Records from a data source:
......
(** * liquid_notebooks: the liquid-tag preprocessor and its notebook tag

  A shallow embedding of the three Python modules of the plugin
  ([mdx_liquid_tags.py], [liquid_tags.py], [notebook.py]) together with the
  small part of the Python runtime they rely on (string methods, slices,
  the [re] matcher, dictionaries), followed by the properties of the
  program that were checked against it.

  Python [str] values are modelled by [string]; a character is a code
  point below 256. Exceptions are values of [Py.exn]; a computation that
  may raise returns a [Py.result]. *)

From Stdlib Require Import ZArith String Ascii List Bool Lia.
From Stdlib Require Import DecimalString DecimalZ DecimalPos.
From stdpp Require Import base option list gmap strings.

Local Open Scope string_scope.

(** ** The Python runtime used by the plugin *)

Module Py.

(** The exception classes the program raises, or makes the runtime raise. *)
Inductive exn : Type :=
| AttributeError (msg : string)
| ValueError (msg : string)
| KeyError (key : string)
| TypeError (msg : string)
| OSError (msg : string)
| Exception (msg : string).

Inductive result (A : Type) : Type :=
| Ok (a : A)
| Raise (e : exn).
Arguments Ok {A} a.
Arguments Raise {A} e.

Definition bind {A B} (m : result A) (k : A -> result B) : result B :=
  match m with
  | Ok a => k a
  | Raise e => Raise e
  end.

Definition is_ok {A} (m : result A) : bool :=
  match m with Ok _ => true | Raise _ => false end.

(** [str.isspace] on one character, which is also what [\s] matches in a
    [str] pattern: TAB..CR, FS..US, space, NEL and NBSP. *)
Definition isspace (c : ascii) : bool :=
  let n := nat_of_ascii c in
  (((9 <=? n) && (n <=? 13)) || ((28 <=? n) && (n <=? 32))
   || (n =? 133) || (n =? 160))%nat.

Definition isdigit (c : ascii) : bool :=
  let n := nat_of_ascii c in ((48 <=? n) && (n <=? 57))%nat.

Definition islower_az (c : ascii) : bool :=
  let n := nat_of_ascii c in ((97 <=? n) && (n <=? 122))%nat.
......
Exercise details:
Set the data above down again in full, exactly as it reads.

Exercise solution:
(** * liquid_notebooks: the liquid-tag preprocessor and its notebook tag

  A shallow embedding of the three Python modules of the plugin
  ([mdx_liquid_tags.py], [liquid_tags.py], [notebook.py]) together with the
  small part of the Python runtime they rely on (string methods, slices,
  the [re] matcher, dictionaries), followed by the properties of the
  program that were checked against it.

  Python [str] values are modelled by [string]; a character is a code
  point below 256. Exceptions are values of [Py.exn]; a computation that
  may raise returns a [Py.result]. *)

From Stdlib Require Import ZArith String Ascii List Bool Lia.
From Stdlib Require Import DecimalString DecimalZ DecimalPos.
From stdpp Require Import base option list gmap strings.

Local Open Scope string_scope.

(** ** The Python runtime used by the plugin *)

Module Py.

(** The exception classes the program raises, or makes the runtime raise. *)
Inductive exn : Type :=
| AttributeError (msg : string)
| ValueError (msg : string)
| KeyError (key : string)
| TypeError (msg : string)
| OSError (msg : string)
| Exception (msg : string).

Inductive result (A : Type) : Type :=
| Ok (a : A)
| Raise (e : exn).
Arguments Ok {A} a.
Arguments Raise {A} e.

Definition bind {A B} (m : result A) (k : A -> result B) : result B :=
  match m with
  | Ok a => k a
  | Raise e => Raise e
  end.

Definition is_ok {A} (m : result A) : bool :=
  match m with Ok _ => true | Raise _ => false end.

(** [str.isspace] on one character, which is also what [\s] matches in a
    [str] pattern: TAB..CR, FS..US, space, NEL and NBSP. *)
Definition isspace (c : ascii) : bool :=
  let n := nat_of_ascii c in
  (((9 <=? n) && (n <=? 13)) || ((28 <=? n) && (n <=? 32))
   || (n =? 133) || (n =? 160))%nat.

Definition isdigit (c : ascii) : bool :=
  let n := nat_of_ascii c in ((48 <=? n) && (n <=? 57))%nat.

Definition islower_az (c : ascii) : bool :=
  let n := nat_of_ascii c in ((97 <=? n) && (n <=? 122))%nat.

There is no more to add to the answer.